At first things went wonderfully for Jin, his wife Kinu, and their little daughter Mayuki. [Holy cow! Another one! I guess we need to start counting Mayus...] Jin’s dreams are almost salvific: they locate a water vein, enabling the villagers to extend the fields, and they predict a landslide, saving the lives of the people in the area. The fact that the frequency of the dreams is increasing doesn’t seem bad at all… but Jin is becoming frightened. He tells Kinu that whenever he has a prophetic dream he feels like he has caused the event to happen; he is not a savior but an agent of destruction. Kinu tells him he is wrong, he has been sent to liberate everyone from the agony of incertainty, he is blessed. But… a tsunami that Jin failed to predict hits the village, and Mayu is killed. Jin and Kinu are crushed, and the villagers (illogically, but naturally) blame Jin for the disaster.
What happens next is truly horrific. Jin has a nightmare about a green illness that consumes all the villagers, and the next day it happens: beginning with Kinu, their bodies are covered with a mold-like substance that “breaks them down like mud.” Be very glad I am not giving you a picture of this. The ones that were closest to Jin died first.
So did Ginko trick him? Why did he tell him that the Mushi only gave prophetic dreams? Because, Ginko says, these are not Mushi that Jin can ever be rid of. They are the Imeno no Awai, and they will stay with their host for the rest of his life. They live in Jin’s dreams, and when they are too crowded they will emerge and make those dreams into reality. But Ginko has never heard of a case of such scale and swiftness; it seems that somewhere, there is a road that the Imeno no Awai are using to get into Jin’s head. If Ginko can find that road, and close it off, he can control Jin’s dreams.
He almost doesn’t get the chance: Jin attempts suicide by swallowing all the medicine at once. As Ginko attends his sickbed Jin begins to talk in his sleep. “Kinu… Mayu… forgive me.” Ginko tells him that he’s at no fault, and neither are the Mushi: both are simply living their lives. There is nothing to be forgiven. But Jin rambles on: he says that he is watching flocks of geese flying through the valley. Suddenly, Ginko can see the dream as well: they are flocks of Imeno no Awai, thousands of them, flying through Jin’s dreamscape. In his dream, Jin sees Kinu and Mayu, who also tell him that there is nothing to forgive, and then his own sleeping form, with Ginko watching over it. In the panel by his head, a fire is burning, and in the blink of an eye, that fire leaps onto his pillow and into reality. Ginko tosses Jin out of the house, waking him up, and begins to look for water; but Jin has figured out the path the Mushi are using, and he won’t have it. Grabbing a sword, and ignoring Ginko’s cry to stop, he slices open his pillow. Moments later, blood begins to pour from his own chest and he collapses, wondering why.

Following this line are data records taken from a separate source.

(** * ACH file service: temporal rule, file endpoints and routing check digit

    A shallow embedding of [server/files.go] (the create and delete
    endpoints and [fileHasOldBatches]) together with the routing-number
    check digit exercised by [validators_test.go].

    Go values are modelled as follows:
    - a [*T] that may be nil is an [option T];
    - an [error] is an [option error], [None] being Go's [nil];
    - a run-time panic is an explicit outcome ([Panics]), and the process
      state reached before the panic is kept;
    - the package-level counters, the clock and the collaborators
      ([Repository], [Service], the logger) live in an explicit [world]. *)

From stdpp Require Import gmap strings list.
From Stdlib Require Import ZArith Lia.

Local Open Scope Z_scope.

(** ** The part of Go's [time] package that [files.go] uses *)

(** A [Time] is an instant (seconds and nanoseconds since the Unix epoch)
    together with a [Location].  A location is taken to be a fixed offset in
    seconds east of UTC; zone transitions are not modelled. *)
Module time.

Record Location := { offset : Z }.

Definition UTC : Location := {| offset := 0 |}.

Record Time := { sec : Z; nsec : Z; loc : Location }.

Definition secondsPerDay : Z := 86400.

(** [t.Before(u)]: instants are compared, locations are ignored. *)
Definition Before (t u : Time) : bool :=
  (sec t <? sec u) || ((sec t =? sec u) && (nsec t <? nsec u)).

(** Days since 1970-01-01 of a proleptic Gregorian date.  Years are
    counted from March so that the leap day comes last. *)
Definition daysFromCivil (y m d : Z) : Z :=
  let y' := if m <=? 2 then y - 1 else y in
  let era := y' `div` 400 in
  let yoe := y' - era * 400 in
  let mp := if 2 <? m then m - 3 else m + 9 in
  let doy := (153 * mp + 2) `div` 5 + d - 1 in
  let doe := yoe * 365 + yoe `div` 4 - yoe `div` 100 + doy in
  era * 146097 + doe - 719468.

(** The proleptic Gregorian date of a day number. *)
Definition civilFromDays (z : Z) : Z * Z * Z :=
  let z' := z + 719468 in
  let era := z' `div` 146097 in
  let doe := z' - era * 146097 in
  let yoe := (doe - doe `div` 1460 + doe `div` 36524 - doe `div` 146096) `div` 365 in
  let doy := doe - (365 * yoe + yoe `div` 4 - yoe `div` 100) in
  let mp := (5 * doy + 2) `div` 153 in
  let d := doy - (153 * mp + 2) `div` 5 + 1 in
  let m := if mp <? 10 then mp + 3 else mp - 9 in
  (if m <=? 2 then yoe + era * 400 + 1 else yoe + era * 400, m, d).

(** [t.Date()]: year, month and day in which [t] occurs, in [t]'s
    location. *)
Definition Date (t : Time) : Z * Z * Z :=
  civilFromDays ((sec t + offset (loc t)) `div` secondsPerDay).

(** [t.Location()]. *)
Definition Location_of (t : Time) : Location := loc t.

(** [time.Date(year, month, day, hour, min, sec, nsec, loc)].  Values out
    of their usual range are normalised by carrying into the next unit. *)
Definition Date_of (year month day hour min sec' nsec' : Z) (l : Location) : Time :=
  let year' := year + (month - 1) `div` 12 in
  let month' := (month - 1) `mod` 12 + 1 in
  let s := sec' + nsec' `div` 1000000000 in
  {| sec := daysFromCivil year' month' day * secondsPerDay
            + hour * 3600 + min * 60 + s - offset l;
     nsec := nsec' `mod` 1000000000;
     loc := l |}.

End time.

(** ** Errors, panics and outcomes *)

(** An argument handed to a [fmt] verb. *)
Inductive fmtArg :=
| ArgString (s : string)
| ArgTime (t : time.Time).

(** Go builds its errors with [errors.New] and [fmt.Errorf]; an error is
  kept as the constructor call that made it. *)
Inductive error :=
| errors_New (text : string)
| fmt_Errorf (format : string) (args : list fmtArg).

Inductive panic :=
| IndexOutOfRange (index : nat) (len : nat)
| NilPointerDereference.

(** Outcome of running a Go function body: it returns, or it panics. *)
Inductive exec (A : Type) :=
| Returns (a : A)
| Panics (p : panic).
Arguments Returns {A} a.
Arguments Panics {A} p.

#[global] Instance exec_ret : MRet exec := fun A a => Returns a.

#[global] Instance exec_bind : MBind exec := fun A B k m =>
match m with
| Returns a => k a
| Panics p => Panics p
end.

(** [s[i]] on a slice: a panic when [i] is out of range. *)
Definition index {A} (s : list A) (i : nat) : exec A :=
match s !! i with
| Some x => Returns x
| None => Panics (IndexOutOfRange i (length s))
end.

(** [for i := range s { body }] for a slice of length [n], started at index
  [i].  The body answers [Returns None] to go on with the next index
  (falling off its end, or [continue]) and [Returns (Some r)] to
  [return r] from the enclosing function; the loop itself answers
  [Returns None] when it runs to completion. *)
Fixpoint forRange {A} (body : nat -> exec (option A)) (i n : nat) : exec (option A) :=
match n with
| O => Returns None
| S n' =>
    match body i with
    | Returns None => forRange body (S i) n'
    | stop => stop
    end
end.

(** ** The ACH file model *)

(** Modelled from the spec: the types of package [ach] that [files.go]
    reads ([File], its header, [Batcher] and [IATBatch]) are declared
    outside the files at hand.  Only the fields and methods that the server
    uses are kept: a file has an [ID], a [Header] with the two routing
    identifiers, [Batches] and [IATBatches]; a batch has a header, which
    may be absent and carries [EffectiveEntryDate], and an identifying
    token [ID()].  The elements of [Batches] are taken to be non-nil. *)
Module ach.

Record BatchHeader := { EffectiveEntryDate : time.Time }.

(** The [Batcher] interface: [GetHeader()] may answer nil. *)
Module Batcher.
Record t := { GetHeader : option BatchHeader; ID : string }.
End Batcher.

(** An international batch, with a header type of its own. *)
Module IATBatch.
Record IATBatchHeader := { EffectiveEntryDate : time.Time }.
Record t := { GetHeader : option IATBatchHeader; ID : string }.
End IATBatch.

Record FileHeader := {
  ImmediateDestination : string;
  ImmediateOrigin : string
}.

Record File := {
  ID : string;
  Header : FileHeader;
  Batches : list Batcher.t;
  IATBatches : list IATBatch.t
}.

Definition setID (f : File) (id : string) : File :=
  {| ID := id; Header := Header f; Batches := Batches f;
     IATBatches := IATBatches f |}.

Definition setIATBatches (f : File) (l : list IATBatch.t) : File :=
  {| ID := ID f; Header := Header f; Batches := Batches f;
     IATBatches := l |}.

But Jin does wake up, once again saved by Ginko’s medicinal knowledge. Ginko explains that the root for the word “pillow” (makura in Japanese) means “the storehouse of the soul,” the place where the spirit rests while the body sleeps. (This is a genuine Japanese folk belief.) It can also be the Imeno no Awai’s resting place, and it is their path. By destroying it, Jin has lost something very precious to himself—for since the path is also closed to him, he can never let his soul rest. He can never dream.
The final part of the story is told in voiceover: some time later, Ginko hears about Jin’s end. He began working as a swordsmith again, but something was different. He never slept, afraid that something terrible would happen; and gradually, he lost his soul. He went mad, and began wandering out into the road and swinging his sword wildly; in the end, he stabbed himself.
For the first time in the series, Ginko must accept the fact that he has, by withholding information and trying to keep an already-dead man alive, failed.